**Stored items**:
Definition bySearch (lower trim : string -> string)
           (q : string) (M : list Material) : list Material :=
  if Str.nonempty (trim q) then filter (matches lower q) M else M.

(** Filter first, then search. *)
Definition filtered (lower trim : string -> string)
           (M : list Material) (f q : string) : list Material :=
  bySearch lower trim q (Spec.byTag f M).

End SpecBy.


(** * Properties *)

(** ** Strings *)

Lemma prefix_app (q s : string) :
  prefix q s = true <-> exists b, s = (q ++ b)%string.
Proof.
  revert s; induction q as [|c q IH]; intros s; simpl.
  - split; [intros _; exists s; reflexivity | intros _; destruct s; reflexivity].
  - destruct s as [|d s]; simpl.
    + split; [discriminate | intros [b Hb]; discriminate].
    + destruct (ascii_dec c d) as [->|Hne].
      * rewrite IH. split; intros [b Hb]; exists b; congruence.
      * split; [discriminate | intros [b Hb]; congruence].
Qed.

(** [Str.includes q s] holds exactly when [q] lies between two parts of [s]. *)
Lemma includes_spec (q s : string) :
  Str.includes q s = true <-> exists a b, s = (a ++ q ++ b)%string.
Proof.
  induction s as [|c s IH]; cbn [Str.includes].
  - rewrite orb_false_r, prefix_app. split.
    + intros [b Hb]. exists "", b. exact Hb.
    + intros [a [b Hab]]. destruct a; simpl in Hab; [|discriminate].
      exists b; exact Hab.
  - rewrite orb_true_iff, prefix_app, IH. split.
    + intros [[b Hb] | [a [b Hab]]].
      * exists "", b. exact Hb.
      * exists (String c a), b. simpl. now rewrite Hab.
    + intros [a [b Hab]]. destruct a as [|d a]; simpl in Hab.
      * left. exists b. exact Hab.
      * right. exists a, b. congruence.
Qed.

Lemma includes_empty (s : string) : Str.includes "" s = true.
Proof. destruct s; reflexivity. Qed.

(** ** The monad *)

Lemma filterM_pure {A} (p : A -> res bool) (q : A -> bool) (l : list A) :
  (forall x, In x l -> p x = Ok (q x)) ->
  filterM p l = Ok (filter q l).
Proof.
  induction l as [|x l IH]; intros H; simpl; [reflexivity|].
  rewrite (H x (or_introl eq_refl)); simpl.
  rewrite IH by (intros y Hy; apply H; right; exact Hy); simpl.
  reflexivity.
Qed.

Lemma someM_pure {A} (p : A -> res bool) (q : A -> bool) (l : list A) :
  (forall x, In x l -> p x = Ok (q x)) ->
  someM p l = Ok (existsb q l).
Proof.
  induction l as [|x l IH]; intros H; simpl; [reflexivity|].
  rewrite (H x (or_introl eq_refl)); simpl.
  destruct (q x); simpl; [reflexivity|].
  apply IH. intros y Hy; apply H; right; exact Hy.
Qed.

Lemma mapM_pure {A B} (f : A -> res B) (g : A -> B) (l : list A) :
  (forall x, In x l -> f x = Ok (g x)) ->
  mapM f l = Ok (map g l).
Proof.
  induction l as [|x l IH]; intros H; simpl; [reflexivity|].
  rewrite (H x (or_introl eq_refl)); simpl.
  rewrite IH by (intros y Hy; apply H; right; exact Hy); simpl.
  reflexivity.
Qed.

Lemma filter_map_comm {A B} (f : A -> B) (q : B -> bool) (l : list A) :
  filter q (map f l) = map f (filter (fun x => q (f x)) l).
Proof.
  induction l as [|x l IH]; simpl; [reflexivity|].
  destruct (q (f x)); simpl; now rewrite IH.
Qed.

(** ** Well-formed materials through the code *)

Lemma existsb_strings (p : string -> bool) (q : value -> bool) (l : list string) :
  (forall s, q (VString s) = p s) ->
  existsb q (map VString l) = existsb p l.
Proof.
  intros H. induction l as [|s l IH]; simpl; [reflexivity|].
  now rewrite H, IH.
Qed.

Lemma tagFilter_to_value (f : string) (m : Material) :
  tagFilter f (to_value m) = Ok (Spec.hasTag f m).
Proof.
  unfold tagFilter, Spec.hasTag; simpl.
  f_equal. apply existsb_strings. reflexivity.
Qed.

Lemma searchFilter_to_value (q : string) (m : Material) :
  searchFilter (Str.toLowerCase q) (to_value m) = Ok (Spec.matches q m).
Proof.
  unfold searchFilter, Spec.matches, Spec.occursIn; simpl.
  rewrite (someM_pure _ (fun v => match v with
                                  | VString s =>
                                      Str.includes (Str.toLowerCase q)
                                                   (Str.toLowerCase s)
                                  | _ => false
                                  end)).
  - rewrite (existsb_strings
               (fun s => Str.includes (Str.toLowerCase q) (Str.toLowerCase s)))
      by reflexivity.
    unfold or_else; simpl.
    destruct (Str.includes _ (Str.toLowerCase (title m))); simpl; [reflexivity|].
    destruct (Str.includes _ (Str.toLowerCase (description m))); simpl;
      [reflexivity|].
    destruct (existsb _ (tags m)); reflexivity.
  - intros v Hv. apply in_map_iff in Hv as [s [<- _]]. reflexivity.
Qed.

Lemma in_catalog (v : value) (M : list Material) :
  In v (map to_value M) -> exists m, v = to_value m /\ In m M.
Proof.
  intros H. apply in_map_iff in H as [m [<- Hm]]. exists m. now split.
Qed.

Lemma filterM_catalog (p : value -> res bool) (q : Material -> bool)
      (M : list Material) :
  (forall m, p (to_value m) = Ok (q m)) ->
  filterM p (map to_value M) = Ok (map to_value (filter q M)).
Proof.
  intros H. induction M as [|m M IH]; simpl; [reflexivity|].
  rewrite H, IH; simpl. now destruct (q m).
Qed.

(** On a well-formed catalog the pipeline of [applyFilters] never throws and
    computes the filter-then-search of the specification. *)
Lemma filterPipeline_catalog (M : list Material) (f q : string) :
  filterPipeline (catalog M) f q = Ok (map to_value (Spec.filtered M f q)).
Proof.
  unfold filterPipeline, Spec.filtered, Spec.bySearch, Spec.byTag, catalog.
  simpl. destruct (f =? "all"); simpl.
  - destruct (Str.nonempty (Str.trim q)); [|reflexivity].
    apply filterM_catalog, searchFilter_to_value.
  - rewrite (filterM_catalog _ (Spec.hasTag f)) by apply tagFilter_to_value.
    simpl. destruct (Str.nonempty (Str.trim q)); [|reflexivity].
    apply filterM_catalog, searchFilter_to_value.
Qed.

Lemma createMaterialCard_to_value (m : Material) :
  createMaterialCard (to_value m) = Ok (cardOf m).
Proof.
  unfold createMaterialCard, cardOf.
  cbn [to_value get lookup String.eqb Ascii.eqb Bool.eqb rbind slice3
       array_map interpolate toString_throws].
  rewrite firstn_map.
  rewrite (mapM_pure _ (fun v => v)).
  - cbn [rbind]. now rewrite map_id.
  - intros v Hv. apply in_map_iff in Hv as [s [<- _]]. reflexivity.
Qed.

Lemma cards_catalog (L : list Material) :
  mapM createMaterialCard (map to_value L) = Ok (map cardOf L).
Proof.
  induction L as [|m L IH]; [reflexivity|].
  cbn [map mapM]. now rewrite createMaterialCard_to_value, IH.
Qed.

Lemma renderMaterials_catalog (w : World) (L : list Material) :
  filteredMaterials (state w) = map to_value L ->
  renderMaterials w = (Ok tt, on_page (rendered L) w).
Proof.
  intros H. unfold renderMaterials, bind, hideLoading, read, modify, lift.
  cbn [state on_page]. rewrite H, cards_catalog, length_map.
  destruct L as [|m L]; reflexivity.
Qed.

(** [applyFilters] on a well-formed catalog: it returns, stores the
    filter-then-search of the specification and draws it. *)
Lemma applyFilters_catalog (w : World) (M : list Material) :
  materials (state w) = catalog M ->
  applyFilters w =
  (Ok tt,
   on_page
     (rendered (Spec.filtered M (activeFilter (state w)) (searchQuery (state w))))
     (on_state
        (set_filteredMaterials
           (map to_value
              (Spec.filtered M (activeFilter (state w)) (searchQuery (state w)))))
        w)).
Proof.
  intros H. unfold applyFilters, bind, read, lift, modify.
  rewrite H, filterPipeline_catalog.
  cbn [rbind].
  now rewrite (renderMaterials_catalog _
                 (Spec.filtered M (activeFilter (state w))
                                (searchQuery (state w)))).
Qed.

Lemma map_VString_inj (l l' : list string) :
  map VString l = map VString l' -> l = l'.
Proof.
  revert l'. induction l as [|t l IH]; intros [|t' l'] H;
    cbn in H; try discriminate; [reflexivity|].
  injection H as -> H. f_equal. now apply IH.
Qed.

Lemma to_value_inj (m m' : Material) : to_value m = to_value m' -> m = m'.
Proof.
  destruct m, m'; unfold to_value; cbn. intros H.
  injection H as -> -> -> -> -> Ht ->.
  apply map_VString_inj in Ht as ->. reflexivity.
Qed.

Lemma catalog_inj (L M : list Material) :
  map to_value L = map to_value M -> L = M.
Proof.
  revert M. induction L as [|x L IH]; intros [|y M] H;
    try discriminate H; [reflexivity|].
  pose proof (f_equal (hd VNull) H) as Hx.
  pose proof (f_equal (@tl value) H) as Ht. cbn [map hd tl] in Hx, Ht.
  apply to_value_inj in Hx as ->. f_equal. now apply IH.
Qed.

Lemma filter_twice {A} (p q : A -> bool) (l : list A) :
  filter q (filter p l) = filter (fun x => p x && q x) l.
Proof.
  induction l as [|x l IH]; simpl; [reflexivity|].
  destruct (p x); simpl; [destruct (q x)|]; now rewrite IH.
Qed.

(** ** Filter and search (C2, C3, C10) *)

(** C2: with a filter [f] other than ["all"] and an empty search query,
    [applyFilters] returns and stores exactly the materials of [M] whose tag
    sequence contains [f] under exact comparison, in the order of [M]
    ([filter] keeps order, repeats nothing and drops nothing that
    qualifies). *)
Theorem C2_tag_filter_subsequence (w : World) (M : list Material) (f : string) :
  f <> "all" ->
  materials (state w) = catalog M ->
  activeFilter (state w) = f ->
  searchQuery (state w) = "" ->
  failed applyFilters w = false /\
  filteredMaterials (state (after applyFilters w)) =
    map to_value (filter (fun m => existsb (String.eqb f) (tags m)) M).
Proof.
  intros Hf HM Ha Hq. unfold failed, after.
  rewrite (applyFilters_catalog w M HM). cbn [fst snd throws].
  split; [reflexivity|]. cbn [state on_page on_state set_filteredMaterials
                                filteredMaterials].
  rewrite Ha, Hq. unfold Spec.filtered, Spec.bySearch, Spec.byTag.
  apply String.eqb_neq in Hf. rewrite Hf. reflexivity.
Qed.

Lemma C2_witness :
  filteredMaterials
    (state (after applyFilters
                  (on_state (set_activeFilter "kayu") loadedWorld))) =
  map to_value [kayuJati].
Proof.
  refine (proj2 (C2_tag_filter_subsequence
                   (on_state (set_activeFilter "kayu") loadedWorld)
                   [kayuJati; batuAlam] "kayu" _ _ _ _));
    [discriminate | reflexivity | reflexivity | reflexivity].
Defined.

(** The search step and the pipeline for any [lower] and [trim]. *)
Section RuntimeStrings.

Variables lower trim : string -> string.
(** ** Bounds a completed construction guarantees *)

Lemma CudaSort_new_bounds dev t L s :
  wf_inputs dev t L ->
  CudaSort_new dev t L = Done s ->
  let P := largestPow2 (maxBlockSize dev) in
  let cap := localCapacity dev t in
  (4 <= P <= maxBlockSize dev) /\
  (2 <= sortKernelSize s <= P / 2 /\ sortKernelSize s <= cap) /\
  (0 <= rangeKernelSize s <= P /\ rangeKernelSize s <= L) /\
  (1 <= positionsKernelSize s <= P) /\
  (isShortList s = true -> L <= cap) /\
  (isShortList s = false -> cap < L).
Proof.
  intros W C P cap.
  destruct (CudaSort_new_sizes dev t L s W C)
    as (_ & _ & Hshort & Hr & Hs & Hs2 & Hp).
  fold P in Hr, Hs, Hp. fold cap in Hs, Hshort.
  destruct W as ((Hb & _) & _ & (HL & _)).
  assert (HP : 0 < P) by apply largestPow2_pos.
  assert (Hq : (if isShortList s then P / 2 else P / 4) <= P / 2).
  { clearbody P. destruct (isShortList s); div_lia. }
  assert (Hm : 1 <= maxBlockSize dev).
  { destruct (Z.eq_dec (maxBlockSize dev) 0) as [E|]; [|lia].
    exfalso. assert (EP : P = 1) by (subst P; rewrite E; reflexivity).
    clearbody P. subst P. change (1 / 2) with 0 in Hq, Hs.
    change (1 / 4) with 0 in Hs. destruct (isShortList s); lia. }
  assert (HPm : P <= maxBlockSize dev) by (apply largestPow2_le; exact Hm).
  clearbody P cap.
  repeat split; try lia; try div_lia.
  - intros E. rewrite E in Hshort. symmetry in Hshort.
    now apply Z.leb_le in Hshort.
  - intros E. rewrite E in Hshort. symmetry in Hshort.
    now apply Z.leb_gt in Hshort.
Qed.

**EXERCISE REQUIREMENTS**: Only one stretch of the data above is needed. Restate it word for word, from the line containing "(4 <= P <= maxBlockSize dev) /\" through the line containing "intros W C P cap.", both ends included.

**ANSWER BOX**:
  (4 <= P <= maxBlockSize dev) /\
  (2 <= sortKernelSize s <= P / 2 /\ sortKernelSize s <= cap) /\
  (0 <= rangeKernelSize s <= P /\ rangeKernelSize s <= L) /\
  (1 <= positionsKernelSize s <= P) /\
  (isShortList s = true -> L <= cap) /\
  (isShortList s = false -> cap < L).
Proof.
  intros W C P cap.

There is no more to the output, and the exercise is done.